‘¡Cuba nunca se fue!’

Bishop José A. McLoughlin of Western North Carolina, a son of Cuba, escorts Bishops Griselda Delgado del Carpio onto the House of Bishops’ floor. | Kelly Hudlow | Diocese of Alabama

By Kirk Petersen

With boisterous expressions of gratitude and joy, the House of Bishops on Tuesday unanimously welcomed La Iglesia Episcopal de Cuba back into the Episcopal Church, 52 years after the same body unilaterally expelled the church at the height of the Cold War.

“Bishop Griselda may take her seat at Table 7,” declared Presiding Bishop Michael Curry, drawing whoops and cheers from the bishops and the audience.

Technically it was a tad premature to seat the Rt. Rev. Griselda Delgado del Carpio, as the House of Deputies has not yet acted.
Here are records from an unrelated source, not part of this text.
Lemma link_made entry wire link t : buildIntentLink entry wire = Ok link -> link_Tunnel link = Some t ->
  link_Kind link = KindTunnel /\ Is4 (tun_Remote t) = true /\
  (is_some (e_WAN entry) = true -> tun_Protocol t = TunnelProtocol6in4 -> e_IPv4 entry = None).
Proof.
  unfold buildIntentLink. intros (binding & _ & H)%res_bind_ok Ht. apply res_bind_ok in H as (? & _ & H).
  destruct (li_Tunnel wire) as [tw|].
  - apply res_bind_ok in H as (tun & Htun%tunnel_made & [= <-]). cbn in Ht |- *. injection Ht as <-. by split.
  - exfalso. apply res_bind_ok in H as (vlan & _ & H). apply res_bind_ok in H as (? & _ & H). apply res_bind_ok in H as (? & _ & [= <-]). done.
Qed.

Lemma link_wired entry wire link : buildIntentLink entry wire = Ok link -> is_some (link_Tunnel link) = is_some (li_Tunnel wire).
Proof.
  unfold buildIntentLink. intros (binding & _ & H)%res_bind_ok. apply res_bind_ok in H as (? & _ & H). destruct (li_Tunnel wire) as [tw|].
  - by apply res_bind_ok in H as (tun & _ & [= <-]).
  - apply res_bind_ok in H as (vlan & _ & H). apply res_bind_ok in H as (? & _ & H). by apply res_bind_ok in H as (? & _ & [= <-]).
Qed.

Lemma connection_made entry id c : buildConnection entry id = Ok c -> made_of entry c.
Proof.
  unfold buildConnection. intros (owner & _ & H)%res_bind_ok. apply res_bind_ok in H as (link & Hl & H). apply res_bind_ok in H as (v4 & H4 & H).
  apply res_bind_ok in H as (v6 & _ & H). apply res_bind_ok in H as (files & _ & H). apply res_bind_ok in H as (? & _ & H).
  apply res_bind_ok in H as (? & _ & [= <-]). split; cbn.
  - done.
  - by destruct (e_WAN entry).
  - unfold opt_res in H4. destruct (e_IPv4 entry); [|by injection H4 as <-]. by apply res_bind_ok in H4 as (? & _ & [= <-]).
  - unfold conn_tunnel. cbn. unfold opt_res in Hl. destruct (e_Link entry) as [wire|]; [|by injection Hl as <-].
    apply res_bind_ok in Hl as (l & Hl & [= <-]). cbn. by apply link_wired in Hl.
  - intros l t -> Ht. unfold opt_res in Hl. destruct (e_Link entry) as [wire|]; [|done].
    apply res_bind_ok in Hl as (? & Hl & [= ->]). by eapply link_made.
Qed.

Lemma made_view entry c c' : view c' = view c -> made_of entry c -> made_of entry c'.
Proof.
  intros [= E1 E2 E3 E4] [H1 H2 H3 H4 H5]. split; [congruence..| |]; unfold conn_tunnel in *; rewrite E2; [exact H4|exact H5].
Qed.

Lemma add_other_role role c : Z.land role RoleProvider = 0 -> view (add_roles role c) = view c.
Proof. intros H. unfold view, has_role. cbn. by rewrite Z.land_lor_distr_l, H, Z.lor_0_r. Qed.

Lemma entries_made entries ids internal management acc : fold_res (compile_entry ids internal management) ([], []) entries = Ok acc ->
  Forall (fun c => exists entry, entry ∈ entries /\ made_of entry c) acc.1.
Proof.
  apply (fold_res_ind _ (fun dn acc => Forall (fun c => exists entry, entry ∈ dn /\ made_of entry c) acc.1)); [constructor|].
  intros dn entry todo b b' _ Hb. assert (Forall (fun c => exists e, e ∈ dn ++ [entry] /\ made_of e c) b.1) as Hb'.
  { eapply Forall_impl; [exact Hb|]. intros c (e & He & Hm). exists e. split; [by apply elem_of_app; left|done]. }
  unfold compile_entry. destruct (buildConnection _ _) as [c|e] eqn:E.
  - intros [= <-]. cbn. apply Forall_app. split; [done|]. constructor; [|constructor]. exists entry. split; [apply elem_of_app; right; left|].
    apply connection_made in E. repeat case_bool_decide; repeat (eapply made_view; [by apply add_other_role|]); done.
  - destruct (must_build entry); [done|]. by intros [= <-].
Qed.

Lemma compiled_made entries ids internal management r : compileConnections entries ids internal management = Ok r ->
  Forall (fun c => exists entry, entry ∈ entries /\ made_of entry c) r.1 /\ set_ok r.1.
Proof.
  unfold compileConnections. intros (? & _ & H)%res_bind_ok. apply res_bind_ok in H as (? & _ & H). apply res_bind_ok in H as (acc & Ha%entries_made & H).
  apply res_bind_ok in H as (cs & Hcs & [= <-]). cbn. split; [|by apply accepted_set_ok in Hcs as []].
  apply (dependencies_keep view) in Hcs; [|intros c; by apply add_other_role]. rewrite Forall_forall in *. intros c Hc.
  destruct (view_elem _ _ Hcs c Hc) as (c0 & Hc0 & E). destruct (Ha c0 Hc0) as (entry & He & Hm). exists entry. split; [done|]. by eapply made_view.
Qed.

(** A projected provider and its entry. *)
Definition provider_of (entries : list ifaceEntry) (ids : gmap string string) (id : string) (a : IfMgrWANEntry) : Prop :=
  exists entry, entry ∈ entries /\ is_some (e_WAN entry) = true /\ we_Iface a = e_Name entry /\
    id = default ""%string (ids !! e_Name entry) /\ is_some (we_TranslationV4 a) = is_some (e_IPv4 entry).

Lemma buildProvider_v4 entry w r : buildProvider entry w = Ok r -> is_some (we_TranslationV4 r.1) = is_some (e_IPv4 entry).
Proof.
  unfold buildProvider. destruct (is_empty _); [done|]. intros (? & _ & H)%res_bind_ok. apply res_bind_ok in H as (? & _ & H).
  apply res_bind_ok in H as (? & _ & H). apply res_bind_ok in H as (v4 & H4 & H). apply res_bind_ok in H as (? & _ & H). apply res_bind_ok in H as (? & _ & H).
  assert (is_some v4 = is_some (e_IPv4 entry)) as Hv.
  { unfold buildTranslationV4 in H4. destruct (e_IPv4 entry) as [f|]; [|by injection H4 as <-]. destruct (fw_Translation _); [|done].
    do 5 apply res_bind_ok in H4 as (? & _ & H4). by injection H4 as <-. }
  destruct (ww_Health w); [apply res_bind_ok in H as (? & _ & [= <-])|injection H as <-]; done.
Qed.

Lemma providers_made entries connections ids rejected p : compileProviderProjections entries connections ids rejected = Ok p ->
  forall id a, pj_WAN p !! id = Some a -> provider_of entries ids id a.
Proof.
  unfold compileProviderProjections. intros (? & _ & H)%res_bind_ok. revert H.
  apply (fold_res_ind _ (fun _ p => forall id a, pj_WAN p !! id = Some a -> provider_of entries ids id a)); [intros id a; cbn; by rewrite lookup_empty|].
  intros dn entry todo b b' Hl Hb. unfold compile_provider. destruct (e_WAN entry) as [w|] eqn:Ew; [|by intros [= <-]].
  destruct (by_name connections !! e_Name entry) as [c|]; [|by intros [= <-]].
  destruct (buildProvider entry w) as [[routing probe]|e] eqn:Hp.
  - intros (owners & _ & [= <-])%res_bind_ok. cbn. intros id a. rewrite lookup_insert_Some. intros [[<- <-]|[_ H]]; [|by apply Hb].
    exists entry. split_and!; [rewrite Hl; apply elem_of_app; right; left|by rewrite Ew|by apply buildProvider_iface in Hp|done|].
    by apply buildProvider_v4 in Hp.
  - case_bool_decide; [done|]. by intros [= <-].
Qed.

(** Different names have different identifiers, none of them empty. *)
Record ids_ok (entries : list ifaceEntry) (ids : gmap string string) : Prop := mkIdsOk {
  io_some : forall entry, entry ∈ entries -> is_Some (ids !! e_Name entry);
  io_nonempty : forall n id, ids !! n = Some id -> id <> ""%string;
  io_inj : forall n n' id, ids !! n = Some id -> ids !! n' = Some id -> n = n';
}.

Lemma normalized entries r : NoDup (e_Name <$> entries) -> normalizeConnectionIDs entries = Ok r -> ids_ok entries r.1.
Proof.
  intros Hnd. unfold normalizeConnectionIDs. intros (m & H & [= <-])%res_bind_ok. cbn. revert H.
  cut (fold_res normalize_entry (mkIdMaps ∅ ∅ []) entries = Ok m -> ids_ok entries (im_ids m) /\ forall n id, im_ids m !! n = Some id -> id ∈ im_seen m).
  { by intros H []%H. }
  apply (fold_res_ind _ (fun dn m => ids_ok dn (im_ids m) /\ forall n id, im_ids m !! n = Some id -> id ∈ im_seen m)).
  - split; [split|]; cbn; [intros ? []%not_elem_of_nil|intros n id; by rewrite lookup_empty..].
  - intros dn entry todo b b' Hl [[H1 H2 H3] Hs]. unfold normalize_entry. set (id := Resolve _ _ _).
    intros (? & Hv%reject_if_ok & (? & Hf%reject_if_ok & [= <-])%res_bind_ok)%res_bind_ok. cbn.
    apply bool_decide_eq_false in Hf. unfold invalid_id in Hv. apply orb_false_iff in Hv as [[Hne%is_empty_false _]%orb_false_iff _].
    split; [split|].
    + intros e [He| ->%list_elem_of_singleton]%elem_of_app; [|rewrite lookup_insert_eq; by eexists].
      destruct (decide (e_Name entry = e_Name e)) as [->|Hn]; [rewrite lookup_insert_eq; by eexists|rewrite lookup_insert_ne by done; by apply H1].
    + intros n i. rewrite lookup_insert_Some. intros [[_ <-]|[_ H]]; [done|by eapply H2].
    + intros n n' i. rewrite !lookup_insert_Some. intros [[<- <-]|[Hn H]] [[<- E]|[Hn' H']]; [done| | |by eapply H3].
      * exfalso. by apply Hf, (Hs n').
      * subst i. exfalso. by apply Hf, (Hs n).
    + intros n i. rewrite lookup_insert_Some. intros [[_ <-]|[_ H]]; [left|right; by eapply Hs].
Qed.

Lemma tunnel_ids_in connections id t : tunnel_ids connections !! id = Some t -> exists c, c ∈ connections /\ conn_ID c = id /\ conn_tunnel c = Some t.
Proof.
  unfold tunnel_ids. induction connections as [|c cs IH] using rev_ind; cbn; [by rewrite lookup_empty|]. rewrite fold_left_snoc.
  destruct (conn_tunnel c) as [t'|] eqn:E.
  - rewrite lookup_insert_Some. intros [[<- <-]|[_ H]]; [exists c; split; [apply elem_of_app; right; left|done]|].
    destruct (IH H) as (c' & Hc & H'). exists c'. split; [by apply elem_of_app; left|done].
  - intros H. destruct (IH H) as (c' & Hc & H'). exists c'. split; [by apply elem_of_app; left|done].
Qed.

(** ** A loaded document *)

(** What the steps of [build] establish for the routes module. *)
Record loaded_parts (doc : document) (c : Config) : Prop := mkLoadedParts {
  lp_leaves : cfg_InternalIface c <> ""%string /\ cfg_OpnsenseEdgeV6 c <> ""%string /\ cfg_InternalNetV4 c <> ""%string;
  lp_set : provider_set_ok (cfg_ReservedTables c) (cfg_Connections c) (cfg_WAN c);
  lp_ids : NoDup (e_Name <$> doc_Interface doc) -> ids_ok (doc_Interface doc) (cfg_ConnectionIDs c);
  lp_providers : forall id a, cfg_WAN c !! id = Some a -> provider_of (doc_Interface doc) (cfg_ConnectionIDs c) id a;
  lp_connections : exists built, cfg_Connections c = List.filter (is_active (cfg_WAN c)) built /\ set_ok built /\
    Forall (identified (cfg_ConnectionIDs c)) built /\ Forall (fun conn => exists entry, entry ∈ doc_Interface doc /\ made_of entry conn) built;
  lp_active : exists u, validateActiveDependencies (cfg_Connections c) = Ok u;
}.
But the proliferation of people wearing Cuba sí! pins indicates a substantial level of support.

In approving Resolution A238, the bishops bulldozed over concerns that readmission might be impermissible, as there is no canonical mechanism for admitting an extra-provincial diocese from the Anglican Communion.

A parade of bishops offered a variety of justifications for taking the step:

  • While the canons spell out a number of circumstances under which a new diocese may be created, they do not explicitly state that those are the only circumstances.
  • The 1966 expulsion was an action of the House of Bishops, never ratified by the House of Deputies, and thus Cuba technically never left TEC.
  • The dioceses of Puerto Rico, Costa Rica, and Venezuela were admitted under the current canons, so Cuba should not pay the price for the church’s newfound canonical fastidiousness.

By the time the bishops finished speaking for the measure in English and Spanish, the outcome was not in doubt — only the margin. After there was no dissent during the voice vote, Curry said, “Let the record show that this house has unanimously voted” to readmit Cuba to the Episcopal Church.

When called to the podium, Delgado thanked the bishops through an interpreter “for the support right now, but really for the support all these years.” On the heels of a lengthy standing ovation, the bishops remained standing throughout her remarks.

Delgado said that through the years, Cuban Episcopalians “lived always with the hope we would return to our family.”

¡Cuba nunca se fue!” Delgado said. “Cuba never left. It has always been part of the Episcopal Church.”